Lemma dec_take_inv ids r id : q_inv ids r ->
  let '(lb, m) := take_for_dec (qr_lb r) id in q_inv ids (mkQRun lb (qr_enc r) (qr_dec r ++ match m with Some m => [mkKey id m] | None => [] end)).
Proof.
  intros [Hf Hm Hd Hs Hl Hc]. unfold take_for_dec. destruct (lb_delivered (qr_lb r) !! id) as [m|] eqn:E; [|rewrite app_nil_r; by split].
  apply Hl in E as [Hin Hno]. split; cbn [qr_lb qr_enc qr_dec lb_fresh lb_delivered lb_cfg]; try done.
  - rewrite map_app. apply NoDup_app. cbn. split_and!; [done|set_solver|apply NoDup_singleton].
  - intros k [Hk| ->%list_elem_of_singleton]%elem_of_app; [by apply Hs|done].
  - intros id' m'. rewrite map_app. cbn [map key_id]. rewrite lookup_delete_Some, Hl. set_solver.
Qed.

Lemma post_loop_inv ids l : forall r, q_inv ids r -> let '(lb, keys) := post_loop l (qr_lb r) in q_inv ids (mkQRun lb (qr_enc r) (qr_dec r ++ keys)).
Proof.
  induction l as [|id l IH]; intros r Hr; cbn [post_loop]; [rewrite app_nil_r; by destruct r|].
  pose proof (dec_take_inv ids r id Hr) as H1. destruct (take_for_dec (qr_lb r) id) as [lb m]. specialize (IH _ H1). cbn [qr_lb qr_enc qr_dec] in IH.
  destruct (post_loop l lb) as [lb' keys]. rewrite <- app_assoc in IH. by destruct m.
Qed.

Lemma q_run_inv cfg ops : NoDup (minted ops) -> q_inv (minted ops) (q_run cfg ops).
Proof.
  induction ops as [|op ops IH] using rev_ind.
  { intros _. split; cbn; [apply NoDup_nil_2|set_solver|apply NoDup_nil_2|set_solver| |apply Z.le_max_l]. intros id m. rewrite lookup_empty. set_solver. }
  unfold minted, q_run. rewrite omap_app, fold_left_app. fold (minted ops) (q_run cfg ops). intros Hnd.
  apply NoDup_app in Hnd as (Hops & Hdis & _). specialize (IH Hops). cbn [fold_left]. destruct op as [buf|n sz|id|l]; cbn [omap list_omap].
  - destruct IH as [Hf Hm Hd Hs Hl Hc]. cbn [q_step]. assert (Hnew : key_id (mint buf) ∉ minted ops) by (intros Hin; apply (Hdis _ Hin); by left).
    unfold lb_push. destruct (Z.ltb_spec (zlen (lb_fresh (qr_lb (q_run cfg ops)))) (qd_max_buffer_keys (lb_cfg (qr_lb (q_run cfg ops)))));
      split; cbn [fst qr_lb qr_enc qr_dec lb_fresh lb_delivered lb_cfg with_qstats]; try done.
    + rewrite map_app. cbn [map]. rewrite <- app_assoc. cbn [app]. apply NoDup_app. apply NoDup_app in Hf as (H1 & H2 & H3). split_and!; [done| |].
      * intros k Hk [->|Hk']%elem_of_cons; [|by apply (H2 k)]. apply Hnew. apply list_elem_of_fmap in Hk as (k' & -> & Hk'). apply Hm. set_solver.
      * apply NoDup_cons. split; [|done]. intros (k' & E & Hk')%list_elem_of_fmap. apply Hnew. rewrite E. apply Hm. set_solver.
    + intros k Hk. rewrite elem_of_app. destruct (decide (k ∈ lb_fresh (qr_lb (q_run cfg ops)) ++ qr_enc (q_run cfg ops))) as [Hin|Hin]; [left; by apply Hm|right].
      assert (k = mint buf) as -> by set_solver. by left.
    + zsimp. cbn [zlen length]. lia.
    + intros k Hk. rewrite elem_of_app. left. by apply Hm.
  - rewrite app_nil_r. by apply enc_step_inv.
  - rewrite app_nil_r. cbn [q_step]. unfold get_dec_keys. pose proof (dec_take_inv _ _ id IH) as H1. destruct (take_for_dec _ id) as [lb [m|]]; exact H1.
  - rewrite app_nil_r. cbn [q_step]. unfold post_dec_keys. destruct l as [|id l]; [cbn; rewrite app_nil_r; by destruct (q_run cfg ops)|].
    pose proof (post_loop_inv _ (id :: l) _ IH) as H1. destruct (post_loop (id :: l) _) as [lb keys]. by destruct keys.
Qed.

::::

WHAT THE TASK REQUIRES: Line count for the string "Hdis": work it out from the records above and reply with the number alone.

RESPONSE TO THIS TASK: 2